EXERCISE PROMPT
Locate, in the data below, the line that contains "Definition wr_line (i" and the line that contains "c ← getS; l ← liftO (aset (cmdStart"; reproduce exactly those two lines and every line between them, nothing more.

Collected data
---*---

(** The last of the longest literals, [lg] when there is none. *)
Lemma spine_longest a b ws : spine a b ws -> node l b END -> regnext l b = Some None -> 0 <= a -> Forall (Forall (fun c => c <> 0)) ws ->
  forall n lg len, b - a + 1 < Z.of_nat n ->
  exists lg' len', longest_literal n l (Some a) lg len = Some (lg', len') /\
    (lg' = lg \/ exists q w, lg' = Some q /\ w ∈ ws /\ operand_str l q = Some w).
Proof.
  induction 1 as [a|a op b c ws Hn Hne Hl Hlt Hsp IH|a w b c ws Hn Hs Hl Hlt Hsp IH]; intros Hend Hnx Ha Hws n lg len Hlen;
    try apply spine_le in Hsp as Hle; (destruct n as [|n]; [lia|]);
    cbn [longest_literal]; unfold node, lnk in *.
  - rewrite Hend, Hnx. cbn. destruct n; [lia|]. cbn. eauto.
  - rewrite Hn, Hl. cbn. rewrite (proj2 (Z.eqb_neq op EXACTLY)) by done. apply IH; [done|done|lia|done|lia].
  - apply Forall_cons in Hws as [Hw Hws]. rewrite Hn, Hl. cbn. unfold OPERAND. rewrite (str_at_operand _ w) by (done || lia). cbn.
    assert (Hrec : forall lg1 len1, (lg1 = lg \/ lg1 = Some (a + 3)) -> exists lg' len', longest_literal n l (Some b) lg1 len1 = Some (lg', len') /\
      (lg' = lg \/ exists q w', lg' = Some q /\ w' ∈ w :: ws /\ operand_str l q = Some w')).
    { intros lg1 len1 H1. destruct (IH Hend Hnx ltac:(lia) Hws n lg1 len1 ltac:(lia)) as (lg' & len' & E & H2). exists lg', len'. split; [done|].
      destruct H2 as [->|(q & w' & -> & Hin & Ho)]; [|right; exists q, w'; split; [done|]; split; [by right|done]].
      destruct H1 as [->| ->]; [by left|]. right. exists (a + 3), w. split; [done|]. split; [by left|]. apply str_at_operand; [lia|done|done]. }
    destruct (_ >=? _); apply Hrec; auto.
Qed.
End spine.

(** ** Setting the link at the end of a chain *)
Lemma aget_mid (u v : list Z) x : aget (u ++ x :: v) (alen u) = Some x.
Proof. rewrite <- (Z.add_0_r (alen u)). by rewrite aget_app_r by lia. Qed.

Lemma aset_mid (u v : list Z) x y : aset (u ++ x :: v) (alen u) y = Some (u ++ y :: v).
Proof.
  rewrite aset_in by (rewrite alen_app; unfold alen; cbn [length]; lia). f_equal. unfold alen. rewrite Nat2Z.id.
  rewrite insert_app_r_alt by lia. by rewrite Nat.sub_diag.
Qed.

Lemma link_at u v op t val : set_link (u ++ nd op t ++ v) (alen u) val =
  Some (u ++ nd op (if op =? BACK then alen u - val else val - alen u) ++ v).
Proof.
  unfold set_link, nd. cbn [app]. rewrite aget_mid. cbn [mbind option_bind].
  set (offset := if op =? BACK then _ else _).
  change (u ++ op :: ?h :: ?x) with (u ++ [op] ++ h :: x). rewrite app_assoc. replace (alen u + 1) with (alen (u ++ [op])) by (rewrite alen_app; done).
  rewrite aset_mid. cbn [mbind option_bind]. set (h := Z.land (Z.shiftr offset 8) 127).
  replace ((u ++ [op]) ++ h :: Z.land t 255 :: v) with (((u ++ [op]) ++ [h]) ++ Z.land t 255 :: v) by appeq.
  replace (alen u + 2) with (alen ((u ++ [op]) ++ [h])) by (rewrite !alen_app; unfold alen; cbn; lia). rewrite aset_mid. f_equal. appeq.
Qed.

---*---

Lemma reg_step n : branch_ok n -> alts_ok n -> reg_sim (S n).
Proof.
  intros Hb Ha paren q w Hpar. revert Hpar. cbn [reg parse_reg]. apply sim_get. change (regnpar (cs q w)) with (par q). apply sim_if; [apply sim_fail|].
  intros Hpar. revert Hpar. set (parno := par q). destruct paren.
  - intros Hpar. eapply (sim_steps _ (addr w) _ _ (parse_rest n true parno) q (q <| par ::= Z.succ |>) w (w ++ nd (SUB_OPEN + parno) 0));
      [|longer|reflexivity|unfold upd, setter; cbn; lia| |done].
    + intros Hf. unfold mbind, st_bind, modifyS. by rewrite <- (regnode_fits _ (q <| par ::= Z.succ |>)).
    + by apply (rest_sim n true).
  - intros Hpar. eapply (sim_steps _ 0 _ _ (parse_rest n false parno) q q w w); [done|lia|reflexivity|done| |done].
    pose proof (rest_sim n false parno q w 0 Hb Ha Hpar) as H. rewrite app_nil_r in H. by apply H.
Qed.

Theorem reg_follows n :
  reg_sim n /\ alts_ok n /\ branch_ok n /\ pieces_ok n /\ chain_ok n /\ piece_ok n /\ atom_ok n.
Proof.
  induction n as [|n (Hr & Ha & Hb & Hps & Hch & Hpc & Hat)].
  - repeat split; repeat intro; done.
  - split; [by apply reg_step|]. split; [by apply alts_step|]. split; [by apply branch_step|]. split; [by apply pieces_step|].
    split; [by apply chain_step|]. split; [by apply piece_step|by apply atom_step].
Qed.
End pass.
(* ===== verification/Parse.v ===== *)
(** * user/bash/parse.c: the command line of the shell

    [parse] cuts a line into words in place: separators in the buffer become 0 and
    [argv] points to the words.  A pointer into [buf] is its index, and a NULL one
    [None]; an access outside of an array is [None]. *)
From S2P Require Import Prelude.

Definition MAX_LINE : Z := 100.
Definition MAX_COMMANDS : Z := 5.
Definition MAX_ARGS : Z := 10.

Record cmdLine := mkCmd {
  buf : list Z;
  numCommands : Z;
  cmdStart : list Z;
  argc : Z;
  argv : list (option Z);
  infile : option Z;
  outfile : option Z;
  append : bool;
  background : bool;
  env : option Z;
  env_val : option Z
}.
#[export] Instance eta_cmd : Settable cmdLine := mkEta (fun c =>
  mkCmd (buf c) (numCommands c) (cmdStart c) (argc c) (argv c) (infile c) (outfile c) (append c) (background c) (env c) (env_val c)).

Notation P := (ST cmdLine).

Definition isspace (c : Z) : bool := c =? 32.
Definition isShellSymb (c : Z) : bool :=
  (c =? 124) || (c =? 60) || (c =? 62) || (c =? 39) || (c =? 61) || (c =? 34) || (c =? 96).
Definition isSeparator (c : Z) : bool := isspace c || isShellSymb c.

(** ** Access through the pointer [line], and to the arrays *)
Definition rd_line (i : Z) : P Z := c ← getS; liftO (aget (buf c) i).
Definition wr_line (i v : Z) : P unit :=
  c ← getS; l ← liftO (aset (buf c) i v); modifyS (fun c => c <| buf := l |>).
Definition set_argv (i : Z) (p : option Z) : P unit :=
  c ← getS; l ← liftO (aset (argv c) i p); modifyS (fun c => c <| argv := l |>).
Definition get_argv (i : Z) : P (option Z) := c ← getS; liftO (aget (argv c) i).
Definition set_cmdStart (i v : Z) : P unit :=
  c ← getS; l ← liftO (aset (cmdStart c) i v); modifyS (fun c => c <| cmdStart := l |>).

---*---

ANSWER BOX
Definition wr_line (i v : Z) : P unit :=
  c ← getS; l ← liftO (aset (buf c) i v); modifyS (fun c => c <| buf := l |>).
Definition set_argv (i : Z) (p : option Z) : P unit :=
  c ← getS; l ← liftO (aset (argv c) i p); modifyS (fun c => c <| argv := l |>).
Definition get_argv (i : Z) : P (option Z) := c ← getS; liftO (aget (argv c) i).
Definition set_cmdStart (i v : Z) : P unit :=
  c ← getS; l ← liftO (aset (cmdStart c) i v); modifyS (fun c => c <| cmdStart := l |>).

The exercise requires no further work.